For the rest of the day the four of us birded along various mountain roads, picking off new additions with quick roadside stops. Late afternoon found us at a large, shallow, high-altitude lake called Lake Junin, smack in the middle of Peru, where Gunnar spotted a pair of Junin Grebes, one of the world’s most endangered birds. The Junin Grebe is flightless and is found only on this one lake, and its population has declined from thousands in the 1970s to just a couple hundred today (perhaps because of water pollution or changes in water levels, nobody really knows). Carlos was particularly excited to see them, as he plans to start a multi-year project involving Junin Grebes soon for a thesis in environmental engineering.

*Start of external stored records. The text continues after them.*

(** X14: in a compiled program every instruction carries the gas and the
    stack pop and push counts of its row of the [_baseCheck] table, where
    all [PUSH_n] share the row of [PUSH1] and all [DUP_n] the row of [DUP1];
    its [returns] flag is set exactly for [RETURN], [SUICIDE] and [STOP]. *)
Theorem X14_cost_row_and_returns_flag (code : list byte) :
  len code < 2 ^ 63 ->
  exists p ts,
    CompileProgram (fresh code) = Ret (p, ts) /\
    forall instr, instr ∈ instructions p ->
      let op := i_op instr in
      let base :=
        _baseCheck (if is_push op then PUSH1
                    else if op_le DUP1 op && op_le op DUP16 then DUP1 else op) in
      i_gas instr = gas base /\ i_spop instr = stackPop base /\
      i_spush instr = stackPush base /\
      (i_returns instr = true <-> op = RETURN \/ op = SUICIDE \/ op = STOP).
Proof.
  intros Hlen.
  destruct (CompileProgram_fresh _baseCheck getData Keccak256Hash code Hlen)
    as (p & Erun & [_ _ Hd _ _ _]).
  exists p, [(progUnknown, progCompile); (progCompile, progReady)].
  split; [exact Erun|]. intros instr Hin op base.
  pose proof (decodes_emitted _ _ _ _ _ Hd instr Hin) as Hem.
  destruct (emitted_row code (i_pc instr) (i_op instr))
    as (i0 & E0 & (Hg & Hpop & Hpush) & Hret).
  rewrite Hem in E0. injection E0 as <-.
  repeat split; try assumption; apply Hret.
Qed.

(** ** The program cache *)

Lemma lru_find_Add (size : nat) (k : Hash) (v : nat) (c : list (Hash * nat)) :
  (1 <= size)%nat -> lru_find k (lru_Add size k v c) = Some v.
Proof.
  intros Hsize. destruct size as [|size]; [lia|].
  unfold lru_Add, lru_find. cbn [take list_find].
  rewrite decide_True by reflexivity. reflexivity.
Qed.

For dinner Gunnar stopped at a roadside stand and asked an Andean-looking woman to make us maca cocktails, a local specialty in the Junin area. Maca is a type of small beet with apparent health properties, farmed in the high Andes. For the cocktail, I watched her add the following ingredients to a blender, one by one:

2 raw eggs
Soy milk
Banana
Papaya
Vanilla
Maca (beets)
Algarrobina (mesquite seedpod syrup)
Bee pollen
Cinnamon

It was quite tasty - a real Andean power smoothie!